(Aim of the task): Look through the data below for the line with "destruct (loads_with unwired_config" and the line with "(** ** A start-up *)", then output those two and all lines in between, exactly as written.

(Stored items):

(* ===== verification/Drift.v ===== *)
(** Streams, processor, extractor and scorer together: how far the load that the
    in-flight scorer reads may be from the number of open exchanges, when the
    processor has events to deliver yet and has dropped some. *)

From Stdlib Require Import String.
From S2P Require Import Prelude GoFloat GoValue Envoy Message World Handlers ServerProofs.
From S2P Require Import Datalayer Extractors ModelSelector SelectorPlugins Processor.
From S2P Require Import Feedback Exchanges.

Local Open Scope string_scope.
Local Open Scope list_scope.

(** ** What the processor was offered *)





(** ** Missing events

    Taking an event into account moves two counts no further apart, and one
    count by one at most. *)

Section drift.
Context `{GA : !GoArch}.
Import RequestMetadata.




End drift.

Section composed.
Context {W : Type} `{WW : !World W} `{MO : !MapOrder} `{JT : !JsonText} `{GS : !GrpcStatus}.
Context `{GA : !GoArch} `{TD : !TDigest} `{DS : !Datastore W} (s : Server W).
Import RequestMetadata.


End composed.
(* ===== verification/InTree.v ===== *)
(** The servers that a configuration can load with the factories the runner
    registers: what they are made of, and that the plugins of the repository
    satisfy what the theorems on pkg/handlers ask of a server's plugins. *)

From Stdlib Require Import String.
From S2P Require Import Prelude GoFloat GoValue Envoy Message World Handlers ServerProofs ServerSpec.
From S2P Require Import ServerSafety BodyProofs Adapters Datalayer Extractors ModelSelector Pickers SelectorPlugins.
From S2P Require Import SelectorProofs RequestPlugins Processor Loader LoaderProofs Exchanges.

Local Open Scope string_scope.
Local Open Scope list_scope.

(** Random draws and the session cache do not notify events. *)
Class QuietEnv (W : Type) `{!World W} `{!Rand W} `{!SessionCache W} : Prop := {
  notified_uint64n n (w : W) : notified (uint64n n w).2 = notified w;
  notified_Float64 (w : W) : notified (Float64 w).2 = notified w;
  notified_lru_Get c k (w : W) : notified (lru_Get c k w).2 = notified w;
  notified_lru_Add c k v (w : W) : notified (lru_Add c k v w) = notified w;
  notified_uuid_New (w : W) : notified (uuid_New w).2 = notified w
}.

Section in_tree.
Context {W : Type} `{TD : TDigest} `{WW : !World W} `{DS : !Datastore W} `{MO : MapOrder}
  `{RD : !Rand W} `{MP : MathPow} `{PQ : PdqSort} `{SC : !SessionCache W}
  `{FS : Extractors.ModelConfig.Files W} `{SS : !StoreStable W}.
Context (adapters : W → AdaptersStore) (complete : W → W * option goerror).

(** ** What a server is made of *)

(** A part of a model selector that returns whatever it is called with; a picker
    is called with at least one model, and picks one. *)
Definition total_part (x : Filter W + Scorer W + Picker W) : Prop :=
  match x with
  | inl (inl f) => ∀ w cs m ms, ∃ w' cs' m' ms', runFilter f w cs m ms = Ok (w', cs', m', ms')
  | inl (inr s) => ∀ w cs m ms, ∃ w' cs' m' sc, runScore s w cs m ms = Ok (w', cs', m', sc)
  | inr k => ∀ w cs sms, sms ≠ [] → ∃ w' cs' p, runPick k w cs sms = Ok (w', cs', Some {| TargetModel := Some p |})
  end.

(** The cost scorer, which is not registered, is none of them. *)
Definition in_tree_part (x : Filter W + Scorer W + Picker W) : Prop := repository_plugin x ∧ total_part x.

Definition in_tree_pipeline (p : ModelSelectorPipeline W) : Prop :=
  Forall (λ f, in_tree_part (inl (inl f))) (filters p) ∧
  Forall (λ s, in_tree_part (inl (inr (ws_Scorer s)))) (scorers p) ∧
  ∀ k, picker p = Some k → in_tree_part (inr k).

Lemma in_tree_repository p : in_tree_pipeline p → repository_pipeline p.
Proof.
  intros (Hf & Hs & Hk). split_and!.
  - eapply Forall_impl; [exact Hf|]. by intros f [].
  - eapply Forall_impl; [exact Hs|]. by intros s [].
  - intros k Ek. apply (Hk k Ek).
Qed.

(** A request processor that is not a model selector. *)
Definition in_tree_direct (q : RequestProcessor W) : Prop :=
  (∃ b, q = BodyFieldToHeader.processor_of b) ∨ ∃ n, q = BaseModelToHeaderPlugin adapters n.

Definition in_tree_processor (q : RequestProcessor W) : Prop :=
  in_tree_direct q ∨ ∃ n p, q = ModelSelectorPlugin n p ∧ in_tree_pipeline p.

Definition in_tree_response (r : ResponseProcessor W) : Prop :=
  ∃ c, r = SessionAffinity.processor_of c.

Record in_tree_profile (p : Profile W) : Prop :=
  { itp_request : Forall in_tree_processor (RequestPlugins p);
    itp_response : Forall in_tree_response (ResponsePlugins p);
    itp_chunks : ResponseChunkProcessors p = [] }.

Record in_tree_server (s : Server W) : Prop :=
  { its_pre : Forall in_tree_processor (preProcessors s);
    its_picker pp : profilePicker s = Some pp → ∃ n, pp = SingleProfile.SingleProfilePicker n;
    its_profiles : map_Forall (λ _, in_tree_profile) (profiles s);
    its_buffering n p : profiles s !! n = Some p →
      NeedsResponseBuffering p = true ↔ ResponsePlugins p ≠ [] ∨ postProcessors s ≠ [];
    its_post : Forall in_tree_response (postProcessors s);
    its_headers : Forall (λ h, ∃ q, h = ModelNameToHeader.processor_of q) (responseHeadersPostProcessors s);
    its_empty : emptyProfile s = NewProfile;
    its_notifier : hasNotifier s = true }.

--

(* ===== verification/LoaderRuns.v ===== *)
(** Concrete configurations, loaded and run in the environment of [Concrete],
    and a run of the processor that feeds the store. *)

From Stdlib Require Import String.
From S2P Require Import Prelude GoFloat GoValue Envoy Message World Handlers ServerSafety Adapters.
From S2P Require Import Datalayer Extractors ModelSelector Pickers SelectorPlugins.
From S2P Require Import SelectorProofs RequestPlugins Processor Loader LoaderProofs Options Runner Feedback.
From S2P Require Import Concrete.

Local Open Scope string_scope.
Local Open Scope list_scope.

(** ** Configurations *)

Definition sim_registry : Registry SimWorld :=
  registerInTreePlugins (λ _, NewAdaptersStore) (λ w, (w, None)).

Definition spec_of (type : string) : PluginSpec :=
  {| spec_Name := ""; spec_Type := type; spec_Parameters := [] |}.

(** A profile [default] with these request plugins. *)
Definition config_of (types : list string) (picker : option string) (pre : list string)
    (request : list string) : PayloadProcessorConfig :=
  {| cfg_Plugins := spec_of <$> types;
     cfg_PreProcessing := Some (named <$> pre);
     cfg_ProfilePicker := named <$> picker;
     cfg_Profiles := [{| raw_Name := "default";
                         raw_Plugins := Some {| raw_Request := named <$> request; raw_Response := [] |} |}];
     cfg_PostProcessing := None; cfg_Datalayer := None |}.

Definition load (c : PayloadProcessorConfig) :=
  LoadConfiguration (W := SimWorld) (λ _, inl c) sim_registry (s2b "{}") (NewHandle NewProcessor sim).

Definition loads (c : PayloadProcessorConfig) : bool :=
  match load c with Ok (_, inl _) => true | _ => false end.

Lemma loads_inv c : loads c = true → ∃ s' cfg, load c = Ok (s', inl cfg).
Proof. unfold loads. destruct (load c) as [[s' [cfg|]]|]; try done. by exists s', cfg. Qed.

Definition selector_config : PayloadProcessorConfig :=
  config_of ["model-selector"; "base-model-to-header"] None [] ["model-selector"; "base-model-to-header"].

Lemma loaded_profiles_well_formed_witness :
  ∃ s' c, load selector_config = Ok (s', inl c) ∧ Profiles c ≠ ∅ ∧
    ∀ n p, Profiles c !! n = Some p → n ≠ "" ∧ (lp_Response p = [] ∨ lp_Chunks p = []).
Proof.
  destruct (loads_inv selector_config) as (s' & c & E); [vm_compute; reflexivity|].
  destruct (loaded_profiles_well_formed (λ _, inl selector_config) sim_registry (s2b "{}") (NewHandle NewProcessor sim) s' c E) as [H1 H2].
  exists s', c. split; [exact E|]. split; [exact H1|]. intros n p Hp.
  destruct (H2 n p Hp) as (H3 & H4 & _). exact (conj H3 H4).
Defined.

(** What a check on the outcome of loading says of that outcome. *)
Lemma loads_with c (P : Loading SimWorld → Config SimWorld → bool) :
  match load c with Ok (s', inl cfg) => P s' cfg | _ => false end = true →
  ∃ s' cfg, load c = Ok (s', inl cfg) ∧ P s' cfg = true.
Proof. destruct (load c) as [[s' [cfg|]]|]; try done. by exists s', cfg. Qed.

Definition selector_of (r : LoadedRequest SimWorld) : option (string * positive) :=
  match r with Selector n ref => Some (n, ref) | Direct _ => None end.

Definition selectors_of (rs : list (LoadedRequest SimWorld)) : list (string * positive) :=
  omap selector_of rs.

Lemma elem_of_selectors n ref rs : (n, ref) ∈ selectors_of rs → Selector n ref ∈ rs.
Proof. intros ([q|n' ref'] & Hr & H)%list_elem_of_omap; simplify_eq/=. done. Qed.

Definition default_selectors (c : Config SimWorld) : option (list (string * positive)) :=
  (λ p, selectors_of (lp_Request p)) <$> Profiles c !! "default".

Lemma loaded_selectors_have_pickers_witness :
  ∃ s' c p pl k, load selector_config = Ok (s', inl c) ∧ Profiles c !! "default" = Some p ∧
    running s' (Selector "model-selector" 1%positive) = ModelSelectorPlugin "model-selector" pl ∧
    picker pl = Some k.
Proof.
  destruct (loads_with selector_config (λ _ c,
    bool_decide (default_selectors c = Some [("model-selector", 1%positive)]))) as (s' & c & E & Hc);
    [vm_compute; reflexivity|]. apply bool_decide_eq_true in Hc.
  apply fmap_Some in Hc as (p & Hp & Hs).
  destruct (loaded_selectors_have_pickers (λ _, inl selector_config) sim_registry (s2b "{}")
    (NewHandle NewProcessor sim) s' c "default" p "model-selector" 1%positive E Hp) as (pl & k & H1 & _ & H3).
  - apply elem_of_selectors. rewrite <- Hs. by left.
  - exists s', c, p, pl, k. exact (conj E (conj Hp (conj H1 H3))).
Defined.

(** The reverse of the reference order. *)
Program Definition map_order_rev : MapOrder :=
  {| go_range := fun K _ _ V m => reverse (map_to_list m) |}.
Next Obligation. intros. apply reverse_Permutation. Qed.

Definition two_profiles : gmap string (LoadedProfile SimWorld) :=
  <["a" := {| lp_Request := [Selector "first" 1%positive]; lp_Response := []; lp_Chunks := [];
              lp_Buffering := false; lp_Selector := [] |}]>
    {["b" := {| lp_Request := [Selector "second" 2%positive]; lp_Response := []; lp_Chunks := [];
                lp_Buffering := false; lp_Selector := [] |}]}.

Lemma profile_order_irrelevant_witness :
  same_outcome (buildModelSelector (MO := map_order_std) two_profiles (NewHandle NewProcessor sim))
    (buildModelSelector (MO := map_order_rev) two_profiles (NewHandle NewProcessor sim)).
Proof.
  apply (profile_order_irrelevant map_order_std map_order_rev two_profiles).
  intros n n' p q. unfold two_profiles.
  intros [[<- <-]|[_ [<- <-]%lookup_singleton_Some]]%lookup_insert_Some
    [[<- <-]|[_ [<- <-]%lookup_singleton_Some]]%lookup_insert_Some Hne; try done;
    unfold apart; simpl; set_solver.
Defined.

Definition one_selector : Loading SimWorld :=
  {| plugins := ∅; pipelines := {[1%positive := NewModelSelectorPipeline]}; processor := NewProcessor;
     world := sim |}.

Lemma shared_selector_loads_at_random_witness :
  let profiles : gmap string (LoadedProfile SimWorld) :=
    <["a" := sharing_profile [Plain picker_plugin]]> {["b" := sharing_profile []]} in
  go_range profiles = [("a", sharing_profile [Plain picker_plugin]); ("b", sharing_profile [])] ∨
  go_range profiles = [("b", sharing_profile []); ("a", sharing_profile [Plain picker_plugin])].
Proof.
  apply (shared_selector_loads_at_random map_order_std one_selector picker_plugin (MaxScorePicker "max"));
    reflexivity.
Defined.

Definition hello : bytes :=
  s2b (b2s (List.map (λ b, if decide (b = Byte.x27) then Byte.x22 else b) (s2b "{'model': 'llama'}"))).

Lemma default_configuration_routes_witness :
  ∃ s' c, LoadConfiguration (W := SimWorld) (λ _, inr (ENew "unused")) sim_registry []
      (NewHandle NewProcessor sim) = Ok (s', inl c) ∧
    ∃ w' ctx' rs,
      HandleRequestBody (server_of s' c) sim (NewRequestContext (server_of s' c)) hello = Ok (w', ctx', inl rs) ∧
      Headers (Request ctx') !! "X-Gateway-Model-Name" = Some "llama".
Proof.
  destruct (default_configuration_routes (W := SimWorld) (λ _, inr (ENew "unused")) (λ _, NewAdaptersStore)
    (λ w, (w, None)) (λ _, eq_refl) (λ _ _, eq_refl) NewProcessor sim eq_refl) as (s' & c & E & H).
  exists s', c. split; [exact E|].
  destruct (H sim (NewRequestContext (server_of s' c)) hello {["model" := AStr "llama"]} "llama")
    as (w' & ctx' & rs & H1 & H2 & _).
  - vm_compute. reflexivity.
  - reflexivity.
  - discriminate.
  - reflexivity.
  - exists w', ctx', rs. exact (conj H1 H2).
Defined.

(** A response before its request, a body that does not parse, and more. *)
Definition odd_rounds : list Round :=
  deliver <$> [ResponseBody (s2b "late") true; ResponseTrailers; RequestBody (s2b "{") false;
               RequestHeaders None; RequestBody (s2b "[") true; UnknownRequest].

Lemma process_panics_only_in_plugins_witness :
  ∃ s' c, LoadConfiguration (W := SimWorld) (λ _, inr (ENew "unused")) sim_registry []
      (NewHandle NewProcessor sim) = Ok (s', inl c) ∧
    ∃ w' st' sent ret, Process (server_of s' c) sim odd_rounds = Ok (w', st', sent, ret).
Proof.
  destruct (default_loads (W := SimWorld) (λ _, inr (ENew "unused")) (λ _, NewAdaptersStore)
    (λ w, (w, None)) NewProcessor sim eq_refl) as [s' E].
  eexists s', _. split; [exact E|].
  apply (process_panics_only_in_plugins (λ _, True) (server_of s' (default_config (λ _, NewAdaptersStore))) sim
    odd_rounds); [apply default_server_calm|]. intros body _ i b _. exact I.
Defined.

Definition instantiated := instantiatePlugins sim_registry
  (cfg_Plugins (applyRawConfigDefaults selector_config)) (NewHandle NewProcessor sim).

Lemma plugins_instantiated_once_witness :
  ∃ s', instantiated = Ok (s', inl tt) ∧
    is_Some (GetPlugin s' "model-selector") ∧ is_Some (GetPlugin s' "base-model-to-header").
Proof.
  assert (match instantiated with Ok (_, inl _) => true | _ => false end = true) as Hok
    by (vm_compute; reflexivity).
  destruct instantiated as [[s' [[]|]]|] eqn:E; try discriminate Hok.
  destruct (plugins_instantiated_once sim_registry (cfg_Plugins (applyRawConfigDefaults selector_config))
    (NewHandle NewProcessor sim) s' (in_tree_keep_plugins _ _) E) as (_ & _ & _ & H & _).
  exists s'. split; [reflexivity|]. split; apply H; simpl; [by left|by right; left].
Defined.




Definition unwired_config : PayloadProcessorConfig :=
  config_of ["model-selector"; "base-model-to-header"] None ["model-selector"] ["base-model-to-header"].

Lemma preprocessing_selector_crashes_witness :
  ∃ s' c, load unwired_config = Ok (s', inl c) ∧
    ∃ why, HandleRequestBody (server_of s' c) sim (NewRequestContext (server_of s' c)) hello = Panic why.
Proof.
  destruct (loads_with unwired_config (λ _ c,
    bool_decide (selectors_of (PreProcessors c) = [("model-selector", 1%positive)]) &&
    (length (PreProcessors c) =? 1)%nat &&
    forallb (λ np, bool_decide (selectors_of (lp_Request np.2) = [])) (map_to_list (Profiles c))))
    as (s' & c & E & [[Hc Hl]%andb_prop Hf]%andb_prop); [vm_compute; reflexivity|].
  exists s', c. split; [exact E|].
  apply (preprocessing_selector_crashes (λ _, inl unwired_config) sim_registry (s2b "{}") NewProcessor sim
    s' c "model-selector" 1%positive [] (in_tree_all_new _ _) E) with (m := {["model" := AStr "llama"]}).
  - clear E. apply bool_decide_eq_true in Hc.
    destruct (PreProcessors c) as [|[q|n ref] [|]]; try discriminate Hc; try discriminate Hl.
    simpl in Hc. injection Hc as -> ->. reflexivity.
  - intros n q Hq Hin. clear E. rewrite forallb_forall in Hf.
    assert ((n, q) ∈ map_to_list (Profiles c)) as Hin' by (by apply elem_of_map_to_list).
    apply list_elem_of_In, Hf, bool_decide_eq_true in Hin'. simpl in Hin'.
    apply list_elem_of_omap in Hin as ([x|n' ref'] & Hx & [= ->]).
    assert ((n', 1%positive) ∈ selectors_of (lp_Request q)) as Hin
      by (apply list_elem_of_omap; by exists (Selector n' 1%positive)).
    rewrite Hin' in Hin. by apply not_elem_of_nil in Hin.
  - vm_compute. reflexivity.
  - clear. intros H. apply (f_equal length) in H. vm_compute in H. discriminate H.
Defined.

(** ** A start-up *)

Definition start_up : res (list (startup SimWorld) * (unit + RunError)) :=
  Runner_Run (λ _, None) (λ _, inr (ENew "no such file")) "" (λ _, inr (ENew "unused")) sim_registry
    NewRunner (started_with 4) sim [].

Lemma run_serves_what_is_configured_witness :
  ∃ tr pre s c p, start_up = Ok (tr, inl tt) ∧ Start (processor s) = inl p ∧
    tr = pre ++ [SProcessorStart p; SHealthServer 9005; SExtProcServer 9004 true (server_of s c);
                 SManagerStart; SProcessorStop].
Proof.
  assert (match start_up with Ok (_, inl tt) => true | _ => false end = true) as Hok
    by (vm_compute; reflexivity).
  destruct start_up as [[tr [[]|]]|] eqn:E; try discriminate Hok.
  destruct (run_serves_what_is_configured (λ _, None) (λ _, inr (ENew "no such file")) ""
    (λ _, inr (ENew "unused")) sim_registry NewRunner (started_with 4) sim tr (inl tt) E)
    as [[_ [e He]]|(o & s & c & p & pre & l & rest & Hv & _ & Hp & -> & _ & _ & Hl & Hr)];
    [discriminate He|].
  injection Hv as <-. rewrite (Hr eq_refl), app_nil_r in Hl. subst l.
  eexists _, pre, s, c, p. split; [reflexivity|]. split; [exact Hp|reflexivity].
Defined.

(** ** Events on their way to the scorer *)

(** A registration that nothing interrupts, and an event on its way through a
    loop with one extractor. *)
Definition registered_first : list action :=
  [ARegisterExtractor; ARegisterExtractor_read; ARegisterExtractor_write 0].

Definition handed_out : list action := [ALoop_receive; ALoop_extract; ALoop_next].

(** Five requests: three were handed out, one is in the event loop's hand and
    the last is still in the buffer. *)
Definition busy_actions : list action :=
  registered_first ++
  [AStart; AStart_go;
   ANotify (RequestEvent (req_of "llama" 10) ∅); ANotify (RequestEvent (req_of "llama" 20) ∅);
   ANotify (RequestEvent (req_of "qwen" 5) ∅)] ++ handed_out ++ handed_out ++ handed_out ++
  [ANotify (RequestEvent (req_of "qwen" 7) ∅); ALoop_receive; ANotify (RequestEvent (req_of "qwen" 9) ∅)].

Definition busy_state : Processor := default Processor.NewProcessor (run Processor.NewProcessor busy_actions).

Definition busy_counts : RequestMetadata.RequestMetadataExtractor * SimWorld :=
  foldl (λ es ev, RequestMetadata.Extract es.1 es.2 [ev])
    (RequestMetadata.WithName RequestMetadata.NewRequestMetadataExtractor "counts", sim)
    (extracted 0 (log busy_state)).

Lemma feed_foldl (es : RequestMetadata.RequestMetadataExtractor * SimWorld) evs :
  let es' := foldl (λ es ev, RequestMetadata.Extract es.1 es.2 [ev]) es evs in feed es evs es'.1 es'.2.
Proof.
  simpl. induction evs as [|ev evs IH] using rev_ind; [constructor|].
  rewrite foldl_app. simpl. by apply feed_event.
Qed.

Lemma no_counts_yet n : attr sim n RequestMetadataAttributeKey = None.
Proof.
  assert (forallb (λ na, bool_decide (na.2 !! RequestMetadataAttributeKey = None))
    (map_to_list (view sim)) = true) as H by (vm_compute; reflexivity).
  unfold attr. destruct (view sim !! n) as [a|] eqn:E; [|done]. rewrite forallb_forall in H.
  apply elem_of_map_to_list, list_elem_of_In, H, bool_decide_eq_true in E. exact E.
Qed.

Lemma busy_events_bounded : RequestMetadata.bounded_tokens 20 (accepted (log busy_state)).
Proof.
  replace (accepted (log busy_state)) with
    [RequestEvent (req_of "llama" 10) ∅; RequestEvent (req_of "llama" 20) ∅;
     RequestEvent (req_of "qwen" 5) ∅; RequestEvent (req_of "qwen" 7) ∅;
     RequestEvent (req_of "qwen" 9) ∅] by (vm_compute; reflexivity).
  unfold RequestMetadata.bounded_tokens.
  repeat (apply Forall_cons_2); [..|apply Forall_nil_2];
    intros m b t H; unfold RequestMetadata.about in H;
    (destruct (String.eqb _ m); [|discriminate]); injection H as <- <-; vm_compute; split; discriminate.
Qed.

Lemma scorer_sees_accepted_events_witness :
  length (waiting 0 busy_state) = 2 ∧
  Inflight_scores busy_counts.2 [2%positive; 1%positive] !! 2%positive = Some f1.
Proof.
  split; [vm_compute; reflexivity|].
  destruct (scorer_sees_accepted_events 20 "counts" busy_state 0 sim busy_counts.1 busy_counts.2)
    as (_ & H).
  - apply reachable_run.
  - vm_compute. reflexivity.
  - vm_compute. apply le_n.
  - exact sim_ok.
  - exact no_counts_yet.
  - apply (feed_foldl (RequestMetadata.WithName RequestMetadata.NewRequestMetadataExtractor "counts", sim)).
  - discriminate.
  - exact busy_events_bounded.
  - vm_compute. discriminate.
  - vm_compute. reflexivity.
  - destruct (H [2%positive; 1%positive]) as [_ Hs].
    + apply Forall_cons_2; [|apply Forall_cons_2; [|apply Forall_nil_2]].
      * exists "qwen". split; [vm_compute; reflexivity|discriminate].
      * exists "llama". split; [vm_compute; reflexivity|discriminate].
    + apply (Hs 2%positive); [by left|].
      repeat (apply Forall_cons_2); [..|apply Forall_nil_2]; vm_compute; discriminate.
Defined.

(Answer area):
  destruct (loads_with unwired_config (λ _ c,
    bool_decide (selectors_of (PreProcessors c) = [("model-selector", 1%positive)]) &&
    (length (PreProcessors c) =? 1)%nat &&
    forallb (λ np, bool_decide (selectors_of (lp_Request np.2) = [])) (map_to_list (Profiles c))))
    as (s' & c & E & [[Hc Hl]%andb_prop Hf]%andb_prop); [vm_compute; reflexivity|].
  exists s', c. split; [exact E|].
  apply (preprocessing_selector_crashes (λ _, inl unwired_config) sim_registry (s2b "{}") NewProcessor sim
    s' c "model-selector" 1%positive [] (in_tree_all_new _ _) E) with (m := {["model" := AStr "llama"]}).
  - clear E. apply bool_decide_eq_true in Hc.
    destruct (PreProcessors c) as [|[q|n ref] [|]]; try discriminate Hc; try discriminate Hl.
    simpl in Hc. injection Hc as -> ->. reflexivity.
  - intros n q Hq Hin. clear E. rewrite forallb_forall in Hf.
    assert ((n, q) ∈ map_to_list (Profiles c)) as Hin' by (by apply elem_of_map_to_list).
    apply list_elem_of_In, Hf, bool_decide_eq_true in Hin'. simpl in Hin'.
    apply list_elem_of_omap in Hin as ([x|n' ref'] & Hx & [= ->]).
    assert ((n', 1%positive) ∈ selectors_of (lp_Request q)) as Hin
      by (apply list_elem_of_omap; by exists (Selector n' 1%positive)).
    rewrite Hin' in Hin. by apply not_elem_of_nil in Hin.
  - vm_compute. reflexivity.
  - clear. intros H. apply (f_equal length) in H. vm_compute in H. discriminate H.
Defined.

(** ** A start-up *)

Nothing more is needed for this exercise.